Directions for this task: After finding the line that contains "apply Hn2. unfold" in the entries below, retype it and every following line precisely, the last included.
───── Information given ─────
Lemma or_else_ok now K1 K2 (R : Prop) f g :
  lookup_ok now K1 R f -> lookup_ok now K2 R g ->
  lookup_ok now (fun k => K1 k \/ K2 k) R (or_else f g).
Proof.
  intros Hf Hg self self' Hw. unfold or_else.
  destruct (f self) as [b self1] eqn:H1. destruct (Hf self self1 Hw) as [Hff Hft].
  destruct b.
  - destruct (Hft H1) as (Hw1 & Hc & Ha & (k & Hk & Hv) & Hr).
    split; [done|]. intros [= <-]. split_and!; try done; [by eauto|].
    intros (k' & e & Hk' & He)%Hr. exists k', e. split; [by left|done].
  - destruct (Hff H1) as [Hd1 Hn1]. pose proof Hd1 as (Hw1 & Hc1 & Ha1 & Hold & _).
    destruct (Hg self1 self' Hw1) as [Hgf Hgt]. split.
    + intros [Hd2 Hn2]%Hgf. split; [by eapply only_drops_trans|].
      intros k [Hk|Hk]; [|by apply Hn2]. destruct Hd2 as (_ & _ & _ & Hold2 & _).
      destruct (states self' !! k) eqn:He; [|done]. apply Hold2 in He. by rewrite Hn1 in He.
    + intros (Hw2 & Hc2 & Ha2 & (k & Hk & e & He & Hl) & Hr)%Hgt. split_and!; try done.
      * by etrans.
      * congruence.
      * exists k. split; [by right|]. exists e. split; [by apply Hold|done].
      * intros (k' & e' & Hk' & He')%Hr. exists k', e'. split; [by right|done].
Qed.

(** The keys a packet may borrow state from. *)
Definition borrowed (packet : Packet) (k : FlowKey) : Prop :=
  match fragment_of packet with
  | Some first => k = first \/ k = reverse first
  | None => k = flow packet \/ k = reverse (flow packet) \/ related_flow packet = Some k
  end.
Definition refreshes (packet : Packet) : Prop := fragment_of packet = None /\ related_flow packet = None.

Lemma has_state_ok packet now : lookup_ok now (borrowed packet) (refreshes packet) (has_state packet now).
Proof.
  unfold has_state, borrowed, refreshes. destruct (fragment_of packet) as [first|].
  - eapply lookup_ok_weaken; [| |apply or_else_ok; apply state_valid_ok]; [|by intros [[=] _]].
    intros k. cbn. naive_solver.
  - eapply (lookup_ok_weaken now (fun k => flow packet = k \/ reverse (flow packet) = k \/
      related_flow packet = Some k) _ (related_flow packet = None)); [intros k; cbn; naive_solver|tauto|].
    apply or_else_ok; [|apply or_else_ok].
    + eapply lookup_ok_weaken; [done| |apply state_valid_ok]. by intros ->.
    + eapply lookup_ok_weaken; [done| |apply state_valid_ok]. by intros ->.
    + destruct (related_flow packet) as [related|].
      * eapply lookup_ok_weaken; [| |apply (state_valid_ok related now false)]; [|done].
        intros k. cbn. naive_solver.
      * intros self self' Hw. split; [|done]. intros [= <-]. split; [by apply only_drops_refl|done].
Qed.

Lemma lookup_live now K R m self :
  lookup_ok now K R m -> ev_wf self -> (exists k, K k /\ valid_key self now k) -> (m self).1 = true.
Proof.
  intros Hm Hw (k & Hk & e & He & Hl). destruct (m self) as [[] self'] eqn:Hms; [done|].
  destruct (Hm self self' Hw) as [Hf _]. destruct (Hf Hms) as [(_ & _ & _ & _ & Hkeep) Hn].
  specialize (Hkeep _ _ He Hl). by rewrite Hn in Hkeep.
Qed.

(** *** Insertion *)

Lemma insert_state_spec key now self :
  ev_wf self -> states self !! key = None ->
  ev_wf (insert_state key now self) /\ same_config self (insert_state key now self) /\
  denial_audits (insert_state key now self) = denial_audits self /\
  (max_states self <> 0 -> states (insert_state key now self) !! key =
     Some (mkEntry (sat_add now (flow_lifetime (protocol key))) now)).
Proof.
  intros Hw Hnone. unfold insert_state. destruct (N.eqb_spec (max_states self) 0); [done|].
  set (self1 := if _ <=? _ then _ else _).
  assert (Hself1 : ev_wf self1 /\ same_config self self1 /\ denial_audits self1 = denial_audits self /\
    states self1 !! key = None /\ state_len self1 < max_states self).
  { unfold self1, state_len. destruct (N.leb_spec (max_states self) (N.of_nat (size (states self)))); [|done].
    destruct (bt_first _) as [[t old]|] eqn:Hf.
    - destruct (index_ok_first _ _ _ _ _ (evw_recency _ Hw) Hf) as (e & Hk & _).
      destruct (remove_state_frame old self) as [Hc Ha].
      split_and!; [by apply remove_state_wf|done|done| |].
      + rewrite remove_state_lookup. by case_decide.
      + unfold remove_state. rewrite Hk. cbn. rewrite map_size_delete_Some by eauto.
        pose proof (evw_states_bound _ Hw) as Hb. unfold state_len in Hb.
        assert (size (states self) <> 0)%nat
          by (intros Hz%map_size_empty_inv; by rewrite Hz, lookup_empty in Hk). lia.
    - apply (index_ok_first_None _ _ _ (evw_recency _ Hw)) in Hf.
      rewrite Hf, map_size_empty in *. lia. }
  clearbody self1. destruct Hself1 as ([He Hr Ha Hs Hd Hlt] & Hc & Haud & Hn1 & Hroom).
  set (entry := mkEntry _ _).
  assert (Hmax : max_states self1 = max_states self) by apply Hc.
  split_and!; [|done|done|intros _; cbn; by rewrite lookup_insert_eq].
  split; cbn [with_states states state_expirations state_recency denial_audits denial_expirations max_states].
  - by apply (index_ok_insert_new expires_at _ _ key entry).
  - by apply (index_ok_insert_new touched_at _ _ key entry).
  - done.
  - unfold state_len in *; cbn. rewrite map_size_insert_None by done. lia.
  - done.
  - intros k e [[<- <-]|[_ Hk]]%lookup_insert_Some; [done|by apply Hlt].
Qed.

(** *** Audit throttling *)

Definition recent self (now : N) (key : FlowKey) (last : N) : Prop :=
  denial_audits self !! key = Some last /\ now - last < denial_interval self.

(** What a denial may do: leave the flows alone and keep recent audits. *)
Definition audits_only (now : N) self self' : Prop :=
  ev_wf self' /\ same_config self self' /\ states self' = states self /\
  forall k last, recent self now k last -> recent self' now k last.

Lemma reclaim_audits_spec budget now self :
  ev_wf self -> audits_only now self (reclaim_audits budget now self).
Proof.
  revert self. induction budget as [|b IH]; intros self Hw; cbn; [done|].
  destruct (bt_first _) as [[last key]|] eqn:Hf; [|done].
  destruct (N.ltb_spec (now - last) (denial_interval self)) as [|Hold]; [done|].
  pose proof Hw as [He Hr Ha Hs Hd Hlt].
  destruct (index_ok_first _ _ _ _ _ Ha Hf) as (v & Hk & <- & _).
  set (self1 := with_audits _ _ _).
  assert (Hw1 : ev_wf self1).
  { split; cbn; try done.
    - by apply (index_ok_delete (fun t => t) _ _ key v).
    - rewrite map_size_delete_Some by eauto. lia. }
  destruct (IH self1 Hw1) as (Hw2 & Hc2 & Hs2 & Hrec). split_and!; try done.
  intros k l [Hl Hlt']. apply Hrec. split; [|done]. cbn. rewrite lookup_delete_ne; [done|].
  intros <-. assert (l = v) as -> by congruence. lia.
Qed.

Lemma admit_denial_audit_spec key now self b self' :
  ev_wf self -> admit_denial_audit key now self = (b, self') ->
  ev_wf self' /\ same_config self self' /\ states self' = states self /\
  (forall last, recent self now key last -> b = false) /\
  (forall k last, recent self now k last -> recent self' now k last) /\
  (b = true -> denial_interval self <> 0 -> denial_audits self' !! key = Some now).
Proof.
  intros Hw. unfold admit_denial_audit. destruct (N.eqb_spec (denial_interval self) 0) as [Hz|Hnz].
  { intros [= <- <-]. split_and!; try done. intros last [_ Hl]. lia. }
  destruct (reclaim_audits_spec (Nat.max (expiry_budget self) 1) now self Hw) as (Hw1 & Hc1 & Hs1 & Hrec).
  set (self1 := reclaim_audits _ now self) in *. clearbody self1.
  assert (Hint : denial_interval self1 = denial_interval self) by apply Hc1.
  assert (Hmax : max_states self1 = max_states self) by apply Hc1.
  pose proof Hw1 as [He Hr Ha Hs Hd Hlt].
  destruct (denial_audits self1 !! key) as [last|] eqn:Hk.
  - destruct (N.ltb_spec (now - last) (denial_interval self1)) as [|Hold]; intros [= <- <-].
    { split_and!; try done. }
    split_and!; try done.
    + split; cbn; try done.
      * by apply (index_ok_replace (fun t => t) _ _ key now last).
      * rewrite map_size_insert_Some by eauto. lia.
    + intros l [Hl Hll]%Hrec. assert (l = last) as -> by congruence. lia.
    + intros k l [Hl Hll]%Hrec. split; [|done]. cbn. rewrite lookup_insert_ne; [done|].
      intros <-. assert (l = last) as -> by congruence. lia.
    + intros _ _. cbn. by rewrite lookup_insert_eq.
  - destruct (N.leb_spec (max_states self1) (N.of_nat (size (denial_audits self1)))); intros [= <- <-].
    { split_and!; try done. }
    split_and!; try done.
    + split; cbn; try done.
      * by apply (index_ok_insert_new (fun t => t) _ _ key now).
      * rewrite map_size_insert_None by done. lia.
    + intros l [Hl Hll]%Hrec. congruence.
    + intros k l [Hl Hll]%Hrec. split; [|done]. cbn. rewrite lookup_insert_ne; [done|]. congruence.
    + intros _ _. cbn. by rewrite lookup_insert_eq.
Qed.

(** *** One evaluation *)

Lemma denial_spec key rid now self d self' :
  ev_wf self -> denial key rid now self = (d, self') ->
  ev_wf self' /\ same_config self self' /\ states self' = states self /\
  action d = Deny /\ decision_revision d = revision (policy self) /\ decision_rule_id d = rid /\
  (forall last, recent self now key last -> emit_denial_audit d = false) /\
  (forall k last, recent self now k last -> recent self' now k last) /\
  (emit_denial_audit d = true -> denial_interval self <> 0 -> denial_audits self' !! key = Some now).
Proof.
  intros Hw. unfold denial. destruct (admit_denial_audit key now self) as [b s1] eqn:Ha.
  apply admit_denial_audit_spec in Ha as (Hw1 & Hc & Hs & Hb & Hr & He); [|done].
  intros [= <- <-]. cbn. assert (policy s1 = policy self) as -> by apply Hc. split_and!; auto.
Qed.

(** Everything an evaluation guarantees, whatever it decides. *)
Record evaluated self (packet : Packet) (now : N) (d : Decision) self' : Prop := {
  ed_wf : ev_wf self';
  ed_config : same_config self self';
  ed_revision : decision_revision d = revision (policy self);
  ed_throttled : forall last, recent self now (flow packet) last -> emit_denial_audit d = false;
  ed_recent : forall k last, recent self now k last -> recent self' now k last;
  ed_emitted : emit_denial_audit d = true -> denial_interval self <> 0 ->
    denial_audits self' !! flow packet = Some now;
  ed_deny : action d = Deny -> forall k e, states self' !! k = Some e -> states self !! k = Some e;
  ed_allow : action d = Allow ->
    packet_mesh packet = mesh_id self /\ emit_denial_audit d = false /\
    (decision_rule_id d = None /\ (exists k, borrowed packet k /\ valid_key self now k) \/
     refreshes packet /\ initiating packet = true /\
     pd_action (policy_decide (policy self) packet) = Allow /\
     decision_rule_id d = pd_rule_id (policy_decide (policy self) packet));
  ed_open : action d = Allow -> refreshes packet -> max_states self <> 0 ->
    exists k e, (k = flow packet \/ k = reverse (flow packet)) /\ states self' !! k = Some e /\
      now <= touched_at e;
}.

Lemma recent_drops now self self1 k last :
  only_drops now self self1 -> recent self now k last -> recent self1 now k last.
Proof.
  intros (_ & Hc & Ha & _) [Hl Hlt]. split; [by rewrite Ha|].
  assert (denial_interval self1 = denial_interval self) as -> by apply Hc. done.
Qed.

Lemma denied_evaluated packet now rid self self1 d self' :
  only_drops now self self1 -> denial (flow packet) rid now self1 = (d, self') ->
  evaluated self packet now d self'.
Proof.
  intros Hd (Hw & Hc & Hs & Hact & Hrev & _ & Ht & Hr & He)%denial_spec; [|apply Hd].
  pose proof Hd as (_ & Hc1 & Ha1 & Hold & _). pose proof Hc1 as (Hm & Hp & Hx & Hb & Hi).
  split; try congruence.
  - by etrans.
  - intros last Hl. eapply Ht, recent_drops; done.
  - intros k last Hl. eapply Hr, recent_drops; done.
  - intros Hem Hint. apply He; [done|congruence].
  - intros _ k e. rewrite Hs. apply Hold.
Qed.

Lemma evaluate_spec packet now self d self' :
  ev_wf self -> evaluate packet now self = (d, self') -> evaluated self packet now d self'.
Proof.
  intros Hw. unfold evaluate. pose proof (expire_loop_drops (expiry_budget self) now self Hw) as Hd.
  fold (expire_some now self) in Hd. set (self1 := expire_some now self) in *. clearbody self1.
  pose proof Hd as (Hw1 & Hc1 & Ha1 & Hold1 & _). pose proof Hc1 as (Hm & Hp & Hx & Hb & Hi).
  destruct (bool_decide_reflect (packet_mesh packet = mesh_id self1)) as [Hmesh|]; cbn [negb];
    [|by apply denied_evaluated].
  destruct (has_state packet now self1) as [found self2] eqn:Hst.
  destruct (has_state_ok packet now self1 self2 Hw1) as [Hf Ht]. destruct found.
  - destruct (Ht Hst) as (Hw2 & Hc2 & Ha2 & (k & Hk & e & He & Hl) & Hr). intros [= <- <-].
    pose proof Hc2 as (Hm2 & Hp2 & Hx2 & Hb2 & Hi2).
    split; cbn; try done; try congruence.
    + by etrans.
    + intros k' last [Hl' Hlt']. split; congruence.
    + intros _. split_and!; [congruence|done|]. left. split; [done|].
      exists k. split; [done|]. exists e. split; [by apply Hold1|done].
    + intros _ Href _. destruct (Hr Href) as (k' & e' & Hk' & He' & Htouch).
      exists k', e'. split_and!; try done. destruct Href as [Hfr Hrel].
      unfold borrowed in Hk'. rewrite Hfr, Hrel in Hk'. naive_solver.
  - destruct (Hf Hst) as [Hd2 Hn2].
    assert (Hdd : only_drops now self self2) by by eapply only_drops_trans.
    destruct (_ || _) eqn:Hg; [by apply denied_evaluated|].
    apply orb_false_iff in Hg as [[Hfr Hrel]%orb_false_iff Hinit]. apply negb_false_iff in Hinit.
    assert (Hrf : refreshes packet).
    { split; [by destruct (fragment_of packet)|by destruct (related_flow packet)]. }
    destruct (pd_action (policy_decide (policy self2) packet)) eqn:Hact; [|by apply denied_evaluated].
    pose proof Hdd as (Hw2 & Hc2 & Ha2 & _). pose proof Hc2 as (Hm2 & Hp2 & Hx2 & Hb2 & Hi2).
    destruct (insert_state_spec (flow packet) now self2) as (Hw3 & Hc3 & Ha3 & Hin); [done| |].
    { apply Hn2. unfold borrowed. rewrite (proj1 Hrf). by left. }
    pose proof Hc3 as (Hm3 & Hp3 & Hx3 & Hb3 & Hi3).
    intros [= <- <-]. split; cbn; try done; try congruence.
    + by etrans.
    + intros k' last [Hl' Hlt']. split; congruence.
    + intros _. split_and!; [congruence|done|]. right. rewrite Hp2 in *. done.
    + intros _ _ Hmax. eexists _, _. split; [by left|]. split; [apply Hin; congruence|]. cbn. lia.
Qed.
─────
Result below:
    { apply Hn2. unfold borrowed. rewrite (proj1 Hrf). by left. }
    pose proof Hc3 as (Hm3 & Hp3 & Hx3 & Hb3 & Hi3).
    intros [= <- <-]. split; cbn; try done; try congruence.
    + by etrans.
    + intros k' last [Hl' Hlt']. split; congruence.
    + intros _. split_and!; [congruence|done|]. right. rewrite Hp2 in *. done.
    + intros _ _ Hmax. eexists _, _. split; [by left|]. split; [apply Hin; congruence|]. cbn. lia.
Qed.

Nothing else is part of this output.